Task objective
Lines from the records below that contain the word "exactly" are to be copied out.

Recorded data
┄┄┄┄┄┄┄┄┄┄
Definition create_conversation (d : Db.t) (random_id peer_address : bytes)
    (relay_url : option bytes) (now : Z) : Result (bytes * Db.t) :=
  let relay := default DEFAULT_RELAY_URL relay_url in
  d' ← insert_conv d (new_row random_id peer_address relay None None now);
  Ok (random_id, d').

Definition conversation_relay_url (d : Db.t) (conversation_id : bytes) : Result bytes :=
  query_row (ConvRow.relay_url <$> conv_row d conversation_id).

Definition conversation_by_peer (d : Db.t) (peer_address : bytes) : Result (option bytes) :=
  Ok ((fun r => blob16 (ConvRow.id r)) <$>
      List.find (fun r => beq (ConvRow.peer_address r) peer_address) (Db.conversations d)).

Definition get_conversation (d : Db.t) (id : bytes) : Result (option Conversation.t) :=
  Ok ((fun r => Conversation.mk id (ConvRow.peer_address r) (ConvRow.relay_url r)
                  (ConvRow.mailbox_send r) (ConvRow.mailbox_recv r) (blob32 <$> ConvRow.relay_pin r))
      <$> conv_row d id).

(** Rows with their rowids; nothing deletes rows, so rowids are positions. *)
Definition indexed (d : Db.t) : list (nat * ConvRow.t) := imap pair (Db.conversations d).

(** [ORDER BY created_at DESC, rowid DESC] *)
Definition newer (x y : nat * ConvRow.t) : Prop :=
  ConvRow.created_at y.2 < ConvRow.created_at x.2 \/
  (ConvRow.created_at x.2 = ConvRow.created_at y.2 /\ (y.1 <= x.1)%nat).

#[export] Instance newer_dec x y : Decision (newer x y).
Proof. unfold newer. apply _. Defined.
(** ** Properties *)

(** Trust on first use.  A first identity for an address is trusted;
    once one is saved, exactly that one is trusted for the address until
    another is saved, a save reports a replacement exactly when it overwrites
    a different key, and no other address is affected. *)
Theorem tofu_correct `{SqlText} `{LibSignal} (k : Keys.t) (address identity identity' address' : bytes) :
  (Keys.identities k !! address = None -> is_trusted_identity k address identity = true) /\
  (is_trusted_identity (save_identity k address identity).2 address identity' = true
   <-> identity' = identity) /\
  get_identity (save_identity k address identity).2 address = (i ← identity_key_decode identity; Ok (Some i)) /\
  ((save_identity k address identity).1 = ReplacedExisting
   <-> is_trusted_identity k address identity = false) /\
  (address' <> address ->
   is_trusted_identity (save_identity k address identity).2 address' identity'
   = is_trusted_identity k address' identity').
Proof.
  unfold is_trusted_identity, save_identity, get_identity, identity_row. simpl. split_and!.
  - by intros ->.
  - rewrite lookup_insert_eq. unfold beq. rewrite bool_decide_eq_true. naive_solver.
  - by rewrite lookup_insert_eq.
  - destruct (Keys.identities k !! address) as [known|]; [|naive_solver].
    destruct (beq known identity); naive_solver.
  - intros Hne. by rewrite lookup_insert_ne.
Qed.

(** A concrete reading of records, for the witnesses: a record is its own
    serialization and every field is its bytes. *)
#[local] Instance demo_lib : LibSignal := {|
  signal_text _ := "signal"%string;
  SessionRecord := bytes; IdentityKeyPair := bytes; PreKeyRecord := bytes; SignedPreKeyRecord := bytes;
  KyberPreKeyRecord := bytes; session_deserialize b := Ok b; session_serialize b := Ok b; identity_key_decode b := Ok b;
  keypair_try_from b := Ok b; identity_key b := b;
  prekey_deserialize b := Ok b; prekey_serialize b := Ok b; prekey_public b := Ok b;
  signed_deserialize b := Ok b; signed_serialize b := Ok b; signed_public b := Ok b; signed_signature b := Ok b;
  kyber_deserialize b := Ok b; kyber_serialize b := Ok b; kyber_public b := Ok b; kyber_signature b := Ok b
|}.

#[local] Instance demo_sql_text : SqlText := fun _ => "sql"%string.

Definition demo_record : Z -> @PreKeyRecord demo_lib := fun id => [id; 9].

Definition demo_generated : Generated :=
  mkGenerated [5; 1] [5; 2] [16384; 5] (Ok [4]) (Some 1000) (Ok tt) (fun _ sig => Ok ([6] ++ sig)) (Ok [7; 7]) (Ok [8; 8]).

(** One-time prekeys of offers.  A minted prekey has an id that no stored
    prekey uses and that is not the wire's absent marker; minting keeps every
    other prekey, and consuming it leaves exactly the prekeys there were
    before, so one pairing never consumes another offer's key.  After its
    consumption the next offer gets the same id again. *)
Theorem mint_correct `{SqlText} `{LibSignal} (k k' : Keys.t) (new_record : Z -> PreKeyRecord)
    (id : Z) (public : bytes) :
  mint_offer_onetime_prekey k new_record = (Ok (id, public), k') ->
  Keys.prekeys k !! id = None /\ 1 <= id < ABSENT_ID /\
  (forall id', id' <> id -> Keys.prekeys k' !! id' = Keys.prekeys k !! id') /\
  is_Some (Keys.prekeys k' !! id) /\
  remove_pre_key k' id = k /\
  mint_offer_onetime_prekey (remove_pre_key k' id) new_record = (Ok (id, public), k').
Proof.
  intros E. pose proof (mint_inv _ _ _ _ _ E) as (-> & Hlt & record & Hs & Hp & ->).
  pose proof (max_prekey_nonneg k). pose proof (max_prekey_fresh k) as Hf.
  assert (Hrm : remove_pre_key (Keys.with_prekeys k (<[max_prekey_id k + 1 := record]> (Keys.prekeys k)))
                  (max_prekey_id k + 1) = k).
  { unfold remove_pre_key. simpl. rewrite delete_insert_id by done. by destruct k. }
  rewrite Hrm. split_and!; try done.
  - lia.
  - intros id' Hne. simpl. by rewrite lookup_insert_ne.
  - simpl. rewrite lookup_insert_eq. by eexists.
Qed.

Lemma mint_correct_witness :
  let k := Keys.with_prekeys Keys.empty {[ 1 := [8; 8] ]} in
  let k' := Keys.with_prekeys Keys.empty (<[2 := [2; 9]]> {[ 1 := [8; 8] ]}) in
  Keys.prekeys k !! 2 = None /\ remove_pre_key k' 2 = k.
Proof.
  intros k k'.
  destruct (mint_correct k k' demo_record 2 [2; 9]) as (H1 & _ & _ & _ & H2 & _);
    [vm_compute; reflexivity|].
  split; [exact H1|exact H2].
Defined.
┄┄┄┄┄┄┄┄┄┄
Response for this exercise
    once one is saved, exactly that one is trusted for the address until
    another is saved, a save reports a replacement exactly when it overwrites
    other prekey, and consuming it leaves exactly the prekeys there were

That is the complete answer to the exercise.